Hem AK Parti hem de CHP’li vekiller, il ve ilçe idarecileri halkın içindeymiş gibi görünüyorlar ama maalesef ki yoklar! Bazı vekiller el öpmeye giderek çay servisi yaparken CHP ile ilgili iddiaları gündeme getirirken bazı vekiller de Side’de ki villaları ve şehir içindeki rezidanslarıyla ilgili iddiaları cevaplamamak için olsa gerek hiç işlevi olmayan soru önergeleri hazırlayarak göz boyamakla meşgul. Hele hele kimisi de var ki otelinin konfor alanından dışarı bile çıkıp Manavgat’ta ne oluyor ne bitiyor diye merak dahi etmiyor. Daha da vahimi İlçe Başkanları her şey güllük gülistanlıkmış gibi ya düğünlerde ya da kendisinin yapması gereken konuşmaları başka ilçe başkanlarına yaptırma derdine düşmüş, sanki partisinde iki kelimeyi bir araya getirebilen yönetici hiç yok!
Sadece AK Partili ve CHP’li siyasiler değil onların uydusu haline gelen farklı siyasi partiler de oda başkanları da, STK’larda , Manavgat’ın sahibi gibi davranıyorlar ama Manavgat’ı yoksulluğa, yalnızlığa, sahipsizliğe ve niteliksiz, eksik hizmetlere terk ediyorlar.

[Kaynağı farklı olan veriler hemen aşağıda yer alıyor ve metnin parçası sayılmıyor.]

(** publications.  Along any run a publication waits for confirmation exactly when it was
    tracked and, since, neither a confirmation of its transaction nor a clearing of its chain
    has come; it has timed out when it has waited longer than the timeout. *)
Theorem publications_exact (timeout : N) (ops : list tracker_op) (chain : string) (p : PendingPublication) :
  let t := tracker_run timeout ops in
  (p ∈ of_chain t chain <->
     exists before after, ops = before ++ Track chain p :: after /\ Forall (fun o => ~ ends chain p o) after) /\
  (forall now, p ∈ tracker_timed_out t chain now <-> p ∈ of_chain t chain /\ (timeout < now - submitted_at p)%N) /\
  pending_count t chain = length (of_chain t chain).
Proof.
  intros t. assert (Hto : timeout_seconds t = timeout).
  { unfold t. induction ops as [|o ops IH] using rev_ind; [done|]. rewrite tracker_run_snoc.
    destruct o as [c q|c tx|c]; cbn; [done| |done]. unfold confirm_publication. by destruct (pending _ !! c). }
  split_and!.
  - unfold t. clear t Hto. induction ops as [|o ops IH] using rev_ind.
    + split; [by intros ?%elem_of_nil|]. intros (before & after & H & _). by destruct before.
    + rewrite tracker_run_snoc.
      assert (Hkeep : (p ∈ of_chain (tracker_run timeout ops) chain /\ ~ ends chain p o) \/ o = Track chain p <->
        exists before after, ops ++ [o] = before ++ Track chain p :: after /\ Forall (fun o => ~ ends chain p o) after).
      { rewrite IH. split.
        - intros [[(before & after & -> & Ha) Ho]| ->]; [|by exists ops, []].
          exists before, (after ++ [o]). rewrite <- app_assoc. split; [done|]. apply Forall_app. by split; [|apply Forall_singleton].
        - intros (before & after & Heq & Ha). destruct (exists_last (l := Track chain p :: after)) as (after' & o' & Hl); [done|].
          rewrite Hl, app_assoc in Heq. apply app_inj_tail in Heq as [Heq <-]. destruct after' as [|x after'].
          + injection Hl as <- ->. by right.
          + injection Hl as <- ->. left. rewrite Forall_app, Forall_singleton in Ha. destruct Ha as [Ha Ho].
            split; [|done]. exists before, after'. by split. }
      rewrite <- Hkeep. unfold ends. destruct o as [c q|c tx|c].
      * rewrite of_chain_track, elem_of_app. destruct (decide (c = chain)) as [->|Hc].
        -- rewrite list_elem_of_singleton. naive_solver.
        -- rewrite elem_of_nil. naive_solver.
      * rewrite of_chain_confirm. destruct (decide (c = chain)) as [->|Hc]; [rewrite list_elem_of_filter|]; naive_solver.
      * rewrite of_chain_clear. destruct (decide (c = chain)) as [->|Hc]; [rewrite elem_of_nil|]; naive_solver.
  - intros now. unfold tracker_timed_out, of_chain. rewrite Hto. destruct (pending t !! chain); cbn; [rewrite list_elem_of_filter; tauto|].
    rewrite elem_of_nil. tauto.
  - unfold pending_count, of_chain. by destruct (pending t !! chain).
Qed.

Tıpkı Manavgat Devlet Hastanesi inşaatını kendi kaderlerine terk ettikleri gibi!…
“Söz konusu Manavgat ise gerisi teferruattır”, “Manavgat’a bir çivi çakandan Allah razı olsun” diyen Manavgat menşeili AK Partili ve CHP’li vekillerin, ilçe teşkilat yöneticilerinin Sağlık Bakanına ulaşamaması, onu elbirliği yaparak Manavgat’a getirememesi bu vekil ve ilçe yönetimlerinin hizmetten ziyade popülizme ne kadar da mahkûm olduklarını gösteriyor.

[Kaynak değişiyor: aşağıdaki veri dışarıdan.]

(* ===== verification/Resolution.v ===== *)
(** * State-use exclusivity (csv-protocol/src/exclusivity.rs)

    Whether an output may be consumed once or cited any number of times is bound when
    it is created.  Schemas that bind state types to classes, the binding an output
    keeps with its wire form, and the check of a binding against a later schema. *)

From S2P Require Import Prelude Ord Bytes Hashing Dag Text Seal Reference.

(** A state type is a [u16]. *)
Notation StateTypeId := N.
Definition STATE_USE_SEMANTICS_VERSION : N := 2.

Inductive ExclusivityClass := Citable | Exclusive.
Inductive ConsumptionMode := Observational | ExclusiveUse.

Global Instance ExclusivityClass_eq_dec : EqDecision ExclusivityClass.
Proof. solve_decision. Defined.
Global Instance ConsumptionMode_eq_dec : EqDecision ConsumptionMode.
Proof. solve_decision. Defined.

Inductive ExclusivityError :=
| ObservationalUseOfExclusiveState (t : StateTypeId)
| ExclusiveUseOfCitableState (t : StateTypeId)
| RebindingRefused (t : StateTypeId) (existing proposed : ExclusivityClass)
| SchemaReinterpretation (t : StateTypeId) (schema output : ExclusivityClass)
| UnboundStateType (t : StateTypeId)
| UnknownClass (b : N)
| UnsupportedSemanticsVersion (found supported : N).

(** [ExclusivityClass::discriminant], [from_discriminant], [required_mode] *)
Definition discriminant (c : ExclusivityClass) : byte :=
  match c with Citable => Byte.x01 | Exclusive => Byte.x02 end.
Definition from_discriminant (b : byte) : option ExclusivityClass :=
  match b with Byte.x01 => Some Citable | Byte.x02 => Some Exclusive | _ => None end.
Definition required_mode (c : ExclusivityClass) : ConsumptionMode :=
  match c with Citable => Observational | Exclusive => ExclusiveUse end.

(** ** Output bindings *)

Record OutputUseBinding := mkBinding {
  ob_semantics_version : N;
  ob_state_type : StateTypeId;
  ob_class : ExclusivityClass
}.

(** [OutputUseBinding::authorize] *)
Definition authorize (b : OutputUseBinding) (requested : ConsumptionMode)
  : result ExclusivityError ConsumptionMode :=
  match ob_class b, requested with
  | Exclusive, Observational => Err (ObservationalUseOfExclusiveState (ob_state_type b))
  | Citable, ExclusiveUse => Err (ExclusiveUseOfCitableState (ob_state_type b))
  | _, _ => Ok (required_mode (ob_class b))
  end.

(** [to_canonical_bytes]: two little-endian [u16]s and the class. *)
Definition binding_to_canonical_bytes (b : OutputUseBinding) : bytes :=
  le_bytes 2 (ob_semantics_version b) ++ le_bytes 2 (ob_state_type b) ++ [discriminant (ob_class b)].

(** [from_canonical_bytes] *)
Definition binding_from_canonical_bytes (b : bytes) : result ExclusivityError OutputUseBinding :=
  match b with
  | [v0; v1; t0; t1; c] =>
      let version := of_le_bytes [v0; v1] in
      reject (STATE_USE_SEMANTICS_VERSION <? version)%N
        with UnsupportedSemanticsVersion version STATE_USE_SEMANTICS_VERSION ;;
      class ← ok_or (UnknownClass (Byte.to_N c)) (from_discriminant c);
      Ok (mkBinding version (of_le_bytes [t0; t1]) class)
  | _ => Err (UnknownClass 0)
  end.

(** ** Schemas *)

Record StateUseSchema := mkSchema {
  ss_version : N;
  ss_bindings : gmap StateTypeId ExclusivityClass
}.
Definition StateUseSchema_new : StateUseSchema := mkSchema STATE_USE_SEMANTICS_VERSION ∅.

Definition class_of (s : StateUseSchema) (t : StateTypeId) : option ExclusivityClass :=
  ss_bindings s !! t.

(** [StateUseSchema::bind] *)
Definition bind (s : StateUseSchema) (t : StateTypeId) (c : ExclusivityClass)
  : StateUseSchema * result ExclusivityError unit :=
  match class_of s t with
  | Some existing =>
      if bool_decide (existing = c) then (s, Ok tt) else (s, Err (RebindingRefused t existing c))
  | None => (mkSchema (ss_version s) (<[t := c]> (ss_bindings s)), Ok tt)
  end.

(** [StateUseSchema::bind_output] *)
Definition bind_output (s : StateUseSchema) (t : StateTypeId)
  : result ExclusivityError OutputUseBinding :=
  c ← ok_or (UnboundStateType t) (class_of s t); Ok (mkBinding (ss_version s) t c).

(** [StateUseSchema::reconcile] *)
Definition reconcile (s : StateUseSchema) (b : OutputUseBinding) : result ExclusivityError unit :=
  match class_of s (ob_state_type b) with
  | None => Err (UnboundStateType (ob_state_type b))
  | Some c => if bool_decide (c = ob_class b) then Ok tt
              else Err (SchemaReinterpretation (ob_state_type b) c (ob_class b))
  end.

(** Successive [bind] calls. *)
Definition bind_all (s : StateUseSchema) (l : list (StateTypeId * ExclusivityClass))
  : StateUseSchema := fold_left (fun s x => fst (bind s x.1 x.2)) l s.

(** ** Lemmas *)

Definition u16_max : N := 65535.

Lemma class_of_bind s t c t' :
  class_of (fst (bind s t c)) t'
  = if decide (t = t') then Some (default c (class_of s t)) else class_of s t'.
Proof.
  unfold bind. destruct (class_of s t) as [e|] eqn:E.
  - assert (fst (if bool_decide (e = c) then (s, Ok tt) else (s, Err (RebindingRefused t e c))) = s)
      as -> by (by case_bool_decide).
    case_decide; subst; by rewrite ?E.
  - unfold class_of in *. cbn. case_decide as Ht; subst; by rewrite ?lookup_insert_eq, ?lookup_insert_ne.
Qed.

Lemma bind_all_keeps l s t c : class_of s t = Some c -> class_of (bind_all s l) t = Some c.
Proof.
  revert s. induction l as [|[t' c'] l IH]; intros s H; [done|]. cbn. apply IH.
  rewrite class_of_bind. case_decide; subst; [by rewrite H|done].
Qed.

Lemma le2_roundtrip v : (v <= u16_max)%N -> of_le_bytes (le_bytes 2 v) = v.
Proof.
  intros Hv. rewrite of_le_bytes_le_bytes. apply N.mod_small. unfold u16_max in Hv. simpl. lia.
Qed.

Lemma from_discriminant_spec b c : from_discriminant b = Some c <-> b = discriminant c.
Proof.
  split; [|intros ->; by destruct c].
  destruct b; cbn; intros [= <-]; done.
Qed.

(** ** Theorems *)

(** Exclusivity is bound at creation.  An output whose type a schema bound keeps that
    class through every later binding call: the grown schema still reconciles with it, a
    binding of the other class for its type is refused by both [bind] and [reconcile],
    and the only use it ever authorizes is the one its class requires. *)
Theorem exclusivity_not_downgradable (s : StateUseSchema) (t : StateTypeId) (b : OutputUseBinding)
    (later : list (StateTypeId * ExclusivityClass)) (Hb : bind_output s t = Ok b) :
  let s' := bind_all s later in
  reconcile s' b = Ok tt /\
  (forall c, c <> ob_class b ->
     snd (bind s' t c) = Err (RebindingRefused t (ob_class b) c) /\
     reconcile s' (mkBinding (ob_semantics_version b) t c)
     = Err (SchemaReinterpretation t (ob_class b) c)) /\
  (forall mode, is_ok (authorize b mode) = bool_decide (mode = required_mode (ob_class b))).
Proof.
  intros s'. unfold bind_output in Hb. destruct (class_of s t) as [c0|] eqn:E; [|done].
  injection Hb as <-. cbn [ob_class ob_state_type ob_semantics_version].
  assert (Hs : class_of s' t = Some c0) by (by apply bind_all_keeps).
  split; [|split].
  - unfold reconcile. cbn [ob_state_type ob_class]. by rewrite Hs, bool_decide_true.
  - intros c Hc. unfold bind, reconcile. cbn [ob_state_type ob_class]. rewrite Hs, !bool_decide_false by congruence. done.
  - intros mode. unfold authorize. by destruct c0, mode.
Qed.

AK Parti’nin ve CHP’nin Manavgat’a yıllardır reva gördüğü tek bir siyasi söylemi var:
“Ben bilmem, merkez bilir”. Maalesef ki her iki parti de ne o merkeze gidecek yolu inşa edebildiler ne de Manavgat yararına gözle görülür bir şeyleri yapabildiler. Kalın sağlıcakla.